Under Secretary Sandalow tours Keystone Electrical Manufacturing Company with employees at the plant. | Photo courtesy of Keystone Manufacturing Co.

Under Secretary Sandalow tours Keystone Electrical Manufacturing Company with employees at the plant. | Photo courtesy of Keystone Manufacturing Co.

EDITOR'S NOTE: This article was originally published in the Des Moines Register on July 28, 2012.

This week, I visited Keystone Electrical Manufacturing Co. in Des Moines and an Acciona plant in West Branch.

As we toured the factory floor of Keystone Electrical, CEO Fred Buie told me about Keystone’s successful business selling switchboards and other electrical equipment. He also told me that orders from the wind industry have grown from almost nothing a decade ago to more than 20 percent of his company’s business today.

In West Branch, Joseph Baker, CEO of Acciona Windpower North America, showed me the facilities where more than 100 workers are making wind turbines today, with room for expansion in the years ahead.

The good jobs at Keystone and Acciona today are part of a larger success story. Across Iowa and across this great country, Americans are finding new opportunities in a growing clean energy industry. In Iowa, wind energy provides roughly 20 percent of electricity and more than 5,000 jobs. 

But we can’t take that success for granted. It’s time to keep the momentum going. As I’ve traveled around the world in recent years, I’ve seen how competitors in Asia and Europe are targeting the huge opportunities in clean energy. China, Germany, and other countries are investing heavily in this area. American workers and American technology are the world’s best, but to maintain our historic leadership in clean energy technologies, we’ve got to continue giving our companies and workers the support they deserve. 

For President Obama, fighting for U.S. companies and workers is a priority, and that’s why he called on Congress to extend the production tax credit several months ago. It’s a common sense initiative that supports the U.S. wind industry, and this initiative will expire at the end of the year unless Congress acts.

The production tax credit benefits companies throughout the clean energy supply chain, so its expiration would hurt not just wind energy developers, but also companies like Keystone Electrical that sell equipment to wind farms and Acciona that makes wind turbines right here in Iowa.

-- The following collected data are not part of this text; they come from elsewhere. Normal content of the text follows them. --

(** an engine call that fails takes with it a request merged while it ran: here the
    cleanup of generation 1 is at work, the run is revived, ended again and its generation
    2 is asked for, the first call fails, and the entry is wiped with the raised ceiling;
    the queue is empty and every worker idle, and the engine was never called for
    generation 2. *)
Theorem failed_cleanup_forgets : exists s, reachable true s /\
  accepted s = [("run", 1%Z); ("run", 2%Z)] /\ calls s = [("run", 1%Z)] /\ passes s = [] /\ abandoned s = [] /\ saturated s = [] /\
  cleanupQueue s = [] /\ cleanupPending s = ∅ /\ cleanupMaxGen s = ∅ /\ (forall w, workers s w = Loop).
Proof.
  eexists. split.
  - unfold reachable. eapply rtc_l; [apply (step_enqueue _ _ "run" 1)|]. eapply rtc_l; [apply (step_receive _ _ 0 "run" []); [unfold cleanupWorkers; lia|reflexivity|reflexivity]|].
    eapply rtc_l; [apply (step_received _ _ 0 "run"); [unfold cleanupWorkers; lia|reflexivity]|].
    eapply rtc_l; [apply (step_check _ _ 0 "run" (-1) ToLoop); [unfold cleanupWorkers; lia|reflexivity]|].
    eapply rtc_l; [apply (step_enqueue _ _ "run" 2)|].
    eapply rtc_l; [apply (step_error _ _ 0 "run" 1 ToLoop); [unfold cleanupWorkers; lia|reflexivity]|].
    eapply rtc_l; [apply (step_clear _ _ 0 "run" ToLoop); [unfold cleanupWorkers; lia|reflexivity]|]. apply rtc_refl.
  - split_and!; try (vm_compute; reflexivity). intros [|w]; vm_compute; reflexivity.
Qed.
Lemma cleanup_covers_witness : exists s, reachable true s /\ served s "run" 2.
Proof.
  eassert (exists s, reachable true s /\ accepted s = [("run", 1%Z); ("run", 2%Z)] /\ cleanupQueue s = [] /\ forall w, w < cleanupWorkers -> held (workers s w) = None) as (s & Hr & Ha & Hq & Hw).
  { eexists. split.
    - unfold reachable. eapply rtc_l; [apply (step_enqueue _ _ "run" 1)|]. eapply rtc_l; [apply (step_receive _ _ 0 "run" []); [unfold cleanupWorkers; lia|reflexivity|reflexivity]|].
      eapply rtc_l; [apply (step_received _ _ 0 "run"); [unfold cleanupWorkers; lia|reflexivity]|].
      eapply rtc_l; [apply (step_check _ _ 0 "run" (-1) ToLoop); [unfold cleanupWorkers; lia|reflexivity]|].
      eapply rtc_l; [apply (step_enqueue _ _ "run" 2)|].
      eapply rtc_l; [apply (step_cleaned _ _ 0 "run" 1 ToLoop); [unfold cleanupWorkers; lia|reflexivity]|].
      eapply rtc_l; [apply (step_check _ _ 0 "run" 1 ToLoop); [unfold cleanupWorkers; lia|reflexivity]|].
      eapply rtc_l; [apply (step_cleaned _ _ 0 "run" 2 ToLoop); [unfold cleanupWorkers; lia|reflexivity]|].
      eapply rtc_l; [apply (step_check _ _ 0 "run" 2 ToLoop); [unfold cleanupWorkers; lia|reflexivity]|]. apply rtc_refl.
    - split_and!; try (vm_compute; reflexivity). intros [|w] _; vm_compute; reflexivity. }
  exists s. split; [exact Hr|]. destruct (cleanup_covers true s Hr) as (_ & _ & _ & _ & _ & H). apply (H Hq Hw); [rewrite Ha; right; left|lia].
Defined.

According to industry estimates, the wind industry supports nearly 20,000 direct jobs along with over 30,000 manufacturing jobs in its supply chain. This tax credit plays an important role in fueling job creation, and as a result it has garnered strong bipartisan support by governors, members of Congress, as well as industry experts.

Extending the production tax credit means lower taxes and more jobs for Americans. It shouldn’t be controversial. It’s past time for Congress to act.

In order to put Americans to work and restore this economy to its full potential, we must make investments in our country -- investments that will put the U.S. in control of its energy future. That’s why President Obama is pursuing an all-of-the-above energy strategy, one that uses every resource we have here and that will help build a strong middle class here in America.

Since 2008, the U.S. has nearly doubled renewable energy generation, and Iowa has played a big part in that growth. During my visit, I saw firsthand how Iowa is helping to lead the country in the growing wind energy industry.